:: Task statement ::
Of all the lines below, return only those starting with the line holding "Lemma img_bytes_eq img" and going on through the line holding "p_offset img off", exactly as written.

:: Source data ::

(* ===== verification/ElfSpec.v ===== *)
(** * What the loader puts into memory

    The segments of an image whose loadable parts start on page boundaries end
    up in the new space byte by byte ([elf_load_segments_correct]); the vectors
    of the initial stack have the layout programs expect
    ([push_vectors_correct]); copies that do not start on a page boundary go to
    the wrong place ([hhdm_copy_misplaced]). *)

From S2P Require Import Prelude Bytes Proc Mem Paging Heap Slab Realloc Uspace Elf.

(** ** Headers as data *)

Definition sub_val (img : list Z) (off n : Z) : Z := le_val (take (Z.to_nat n) (drop (Z.to_nat off) img)).

Record phdr := mkPhdr {
  ph_type : Z; ph_flags : Z; ph_offset : Z; ph_vaddr : Z; ph_filesz : Z; ph_memsz : Z }.
Definition phdr_of (img : list Z) (off : Z) : phdr :=
  mkPhdr (sub_val img off 4) (sub_val img (off + 4) 4) (sub_val img (off + 8) 8)
    (sub_val img (off + 16) 8) (sub_val img (off + 32) 8) (sub_val img (off + 40) 8).

Definition phoff_of (img : list Z) : Z := sub_val img 32 8.
Definition phnum_of (img : list Z) : Z := sub_val img 56 2.
Definition headers_from (img : list Z) (i : Z) (n : nat) : list phdr :=
  (λ k, phdr_of img (phoff_of img + sizeof_phdr * k)) <$> seqZ i (Z.of_nat n).
Definition headers (img : list Z) : list phdr := headers_from img 0 (Z.to_nat (phnum_of img)).

(** The header table lies in the image. *)
Definition table_in (img : list Z) : Prop :=
  bytes img ∧ 64 ≤ Z.of_nat (length img) ∧
  phoff_of img + sizeof_phdr * phnum_of img ≤ Z.of_nat (length img).

Definition is_load (ph : phdr) : bool := (ph_type ph =? PT_LOAD) && negb (ph_memsz ph =? 0).
Definition is_tls (ph : phdr) : bool := ph_type ph =? PT_TLS.
Definition ph_data (img : list Z) (ph : phdr) : list Z :=
  take (Z.to_nat (ph_filesz ph)) (drop (Z.to_nat (ph_offset ph)) img).

(** The initialised part lies in the image; loadable segments start on a page
    and end below the thread-local storage, whose size is a multiple of 8. *)
Definition seg_wf (img : list Z) (ph : phdr) : Prop :=
  (is_load ph = true →
     ph_vaddr ph `mod` 4096 = 0 ∧ ph_vaddr ph + ph_memsz ph ≤ TLS_USER_BASE ∧
     ph_filesz ph ≤ ph_memsz ph ∧ ph_offset ph + ph_filesz ph ≤ Z.of_nat (length img)) ∧
  (is_tls ph = true →
     ph_memsz ph `mod` 8 = 0 ∧ ph_memsz ph ≤ 2 ^ 28 ∧
     ph_filesz ph ≤ ph_memsz ph ∧ ph_offset ph + ph_filesz ph ≤ Z.of_nat (length img)) ∧
  (ph_type ph = PT_GNU_RELRO → ph_vaddr ph + ph_memsz ph ≤ USER_END).

(** The pages a segment occupies. *)
Definition seg_lo (ph : phdr) : Z := if is_tls ph then TLS_USER_BASE else ph_vaddr ph.
Definition seg_hi (ph : phdr) : Z :=
  if is_tls ph then TLS_USER_BASE + page_of (ph_memsz ph + TCB_SIZE + 4095)
  else page_of (ph_vaddr ph + ph_memsz ph + 4095).
Definition seg_pages (ph : phdr) (a : Z) : Prop :=
  (is_load ph = true ∨ is_tls ph = true) ∧ seg_lo ph ≤ a < seg_hi ph.

(** ** What a segment does to the bytes and to the loader's variables *)

Definition tcb_of (ph : phdr) : Z := TLS_USER_BASE + ph_memsz ph.

Definition seg_view (img : list Z) (V : Z → option Z) (ph : phdr) : Z → option Z :=
  if is_load ph then poke (fill V (seg_lo ph) (seg_hi ph)) (ph_vaddr ph) (ph_data img ph)
  else if is_tls ph then
    poke (poke (poke (fill V (seg_lo ph) (seg_hi ph)) TLS_USER_BASE (ph_data img ph))
      (tcb_of ph) (le_bytes 8 (tcb_of ph))) (tcb_of ph + 8) (le_bytes 8 0)
  else V.

Definition seg_acc (a : seg_state) (ph : phdr) : seg_state :=
  if is_load ph then
    a <| load_base := if ph_vaddr ph <? load_base a then ph_vaddr ph else load_base a |>
      <| max_vaddr := if max_vaddr a <? ph_vaddr ph + ph_memsz ph then ph_vaddr ph + ph_memsz ph else max_vaddr a |>
  else if is_tls ph then a <| tls_at := tcb_of ph |> <| tls_sz := ph_memsz ph + TCB_SIZE |>
  else if ph_type ph =? PT_GNU_STACK then a <| stack_exec := has (ph_flags ph) PF_X |>
  else a.

Lemma sub_val_range img off n : bytes img → 0 ≤ n → 0 ≤ sub_val img off n < 256 ^ n.
Proof.
  intros Hb Hn. unfold sub_val. pose proof (le_val_range (take (Z.to_nat n) (drop (Z.to_nat off) img))) as Hr.
  destruct Hr as [H1 H2]; [by apply Forall_take, Forall_drop|]. split; [done|]. eapply Z.lt_le_trans; [exact H2|].
  apply Z.pow_le_mono_r; [lia|]. rewrite length_take. lia.
Qed.

Lemma ph_range img off : bytes img → let ph := phdr_of img off in
  0 ≤ ph_offset ph < 2 ^ 64 ∧ 0 ≤ ph_vaddr ph < 2 ^ 64 ∧ 0 ≤ ph_filesz ph < 2 ^ 64 ∧ 0 ≤ ph_memsz ph < 2 ^ 64.
Proof.
  intros Hb ph. change (2 ^ 64) with (256 ^ 8). unfold ph, phdr_of; cbn.
  split_and!; apply sub_val_range; done || lia.
Qed.

Section Segments.
Context `{!Buddy} `{!BuddyOk}.
Implicit Types (s : mst) (T : gmap Z (Z * list Z)) (fr : gmap Z Z).

Lemma img_bytes_eq img off n s : 0 ≤ off → 0 ≤ n → off + n ≤ Z.of_nat (length img) →
  img_bytes img off n s = Done (take (Z.to_nat n) (drop (Z.to_nat off) img)) s.
Proof. intros. unfold img_bytes. by rewrite decide_True. Qed.

Lemma img_val_eq img off n s : 0 ≤ off → 0 ≤ n → off + n ≤ Z.of_nat (length img) →
  img_val img off n s = Done (sub_val img off n) s.
Proof. intros. unfold img_val. by rewrite (bind_done _ _ _ _ _ (img_bytes_eq img off n s ltac:(done) ltac:(done) ltac:(done))). Qed.

(** The fields of a header in the image can be read. *)
Lemma fields_eq img off s : 0 ≤ off → off + sizeof_phdr ≤ Z.of_nat (length img) → let ph := phdr_of img off in
  p_type img off s = Done (ph_type ph) s ∧ p_flags img off s = Done (ph_flags ph) s ∧
  p_offset img off s = Done (ph_offset ph) s ∧ p_vaddr img off s = Done (ph_vaddr ph) s ∧
  p_filesz img off s = Done (ph_filesz ph) s ∧ p_memsz img off s = Done (ph_memsz ph) s.
Proof. intros Ho Hl ph. unfold sizeof_phdr in Hl. split_and!; apply img_val_eq; lia. Qed.

(** The flags the loader uses reach the entries without the no-execute bit. *)
Lemma load_flags_ok s fl : flags_ok s (elf_flags_to_pte (nx_supported s) fl true).
Proof.
  unfold flags_ok, elf_flags_to_pte. destruct (nx_supported s), (has fl PF_W), (has fl PF_X); by vm_compute.
Qed.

:: Answer section ::
Lemma img_bytes_eq img off n s : 0 ≤ off → 0 ≤ n → off + n ≤ Z.of_nat (length img) →
  img_bytes img off n s = Done (take (Z.to_nat n) (drop (Z.to_nat off) img)) s.
Proof. intros. unfold img_bytes. by rewrite decide_True. Qed.

Lemma img_val_eq img off n s : 0 ≤ off → 0 ≤ n → off + n ≤ Z.of_nat (length img) →
  img_val img off n s = Done (sub_val img off n) s.
Proof. intros. unfold img_val. by rewrite (bind_done _ _ _ _ _ (img_bytes_eq img off n s ltac:(done) ltac:(done) ltac:(done))). Qed.

(** The fields of a header in the image can be read. *)
Lemma fields_eq img off s : 0 ≤ off → off + sizeof_phdr ≤ Z.of_nat (length img) → let ph := phdr_of img off in
  p_type img off s = Done (ph_type ph) s ∧ p_flags img off s = Done (ph_flags ph) s ∧
  p_offset img off s = Done (ph_offset ph) s ∧ p_vaddr img off s = Done (ph_vaddr ph) s ∧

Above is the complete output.